[Saved entries]
(** *** Rejections *)

Lemma no_break_repr s : no_break (repr_str s) = true ∧ (lacks " " s = true → lacks " " (repr_str s) = true).
Proof.
  unfold repr_str. set (quote := if _ && _ then DQUOTE else "'"%char).
  assert (Hq : quote = DQUOTE ∨ quote = "'"%char) by (subst quote; destruct (_ && _); auto). clearbody quote.
  assert (H : no_break (repr_chars quote s) = true ∧ (lacks " " s = true → lacks " " (repr_chars quote s) = true)).
  { induction s as [|c s [IHb IHs]]; [done|]. cbn [repr_chars]. rewrite no_break_app, IHb, andb_true_r. unfold lacks in *.
    rewrite str_forallb_app. split.
    - destruct Hq as [-> | ->]; by destruct c as [[] [] [] [] [] [] [] []].
    - intros Hl. cbn [str_forallb] in Hl. apply andb_true_iff in Hl as [Hc Hl]. rewrite IHs, andb_true_r by done.
      revert Hc. destruct Hq as [-> | ->]; by destruct c as [[] [] [] [] [] [] [] []]. }
  destruct H as [Hb Hs]. unfold lacks in *. rewrite !no_break_app, Hb. split; [by destruct Hq as [-> | ->]|].
  intros Hl. rewrite !str_forallb_app, Hs by done. by destruct Hq as [-> | ->].
Qed.

Lemma forallb_take p n s : str_forallb p s = true → str_forallb p (str_take n s) = true.
Proof.
  rewrite <- (str_take_drop n s) at 1. rewrite str_forallb_app. by intros [? _]%andb_true_iff.
Qed.

Lemma forallb_split p c s w : str_forallb p s = true → w ∈ split_on c s → str_forallb p w = true.
Proof.
  revert w. induction s as [|a s IH]; intros w Hs; cbn [split_on]; [by intros ->%list_elem_of_singleton|].
  cbn in Hs. apply andb_true_iff in Hs as [Ha Hs]. destruct (Ascii.eqb a c).
  - intros [->|Hw]%elem_of_cons; [done|by apply IH].
  - destruct (split_on c s) as [|w' ws] eqn:E; [by apply split_on_nonnil in E|].
    intros [->|Hw]%elem_of_cons; [cbn; rewrite Ha; apply IH; [done|set_solver]|apply IH; [done|set_solver]].
Qed.

Lemma rpartition_Some c s l r : rpartition_on c s = Some (l, r) → s = l +:+ String c r.
Proof.
  revert l r. induction s as [|a s IH]; intros l r; [done|]. cbn [rpartition_on].
  destruct (rpartition_on c s) as [[l' r']|] eqn:E.
  - intros [= <- <-]. by rewrite (IH _ _ eq_refl).
  - destruct (Ascii.eqb_spec a c) as [->|]; [by intros [= <- <-]|done].
Qed.

Lemma forallb_after_last p c s : str_forallb p s = true → str_forallb p (after_last c s) = true.
Proof.
  unfold after_last. destruct (rpartition_on c s) as [[l r]|] eqn:E; [|done]. apply rpartition_Some in E as ->.
  rewrite str_forallb_app. intros [_ H]%andb_true_iff. cbn in H. by apply andb_true_iff in H as [_ H].
Qed.

Definition hex_pair (c : ascii) : string := String (hex_digit (ord c / 16)) (String (hex_digit (ord c mod 16)) "").

Lemma hex_pair_field c : no_break (hex_pair c) && lacks ":" (hex_pair c) = true.
Proof. destruct c as [[] [] [] [] [] [] [] []]; vm_compute; reflexivity. Qed.

(** Digits leave the walk in its first state. *)
Lemma walk_int z : walk 0 (str_of_Z z) = Some 0%nat.
Proof.
  pose proof (str_of_Z_int_chars z) as Hz. revert Hz. generalize (str_of_Z z) as s.
  induction s as [|c s IH]; [done|]. cbn. intros [Hc Hs]%andb_true_iff.
  replace (step 0 c) with (Some 0%nat) by (clear -Hc; by destruct c as [[] [] [] [] [] [] [] []]). by apply IH.
Qed.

## What is needed
Show me every line in the data above that includes "walk".

## Response to the exercise
(** Digits leave the walk in its first state. *)
Lemma walk_int z : walk 0 (str_of_Z z) = Some 0%nat.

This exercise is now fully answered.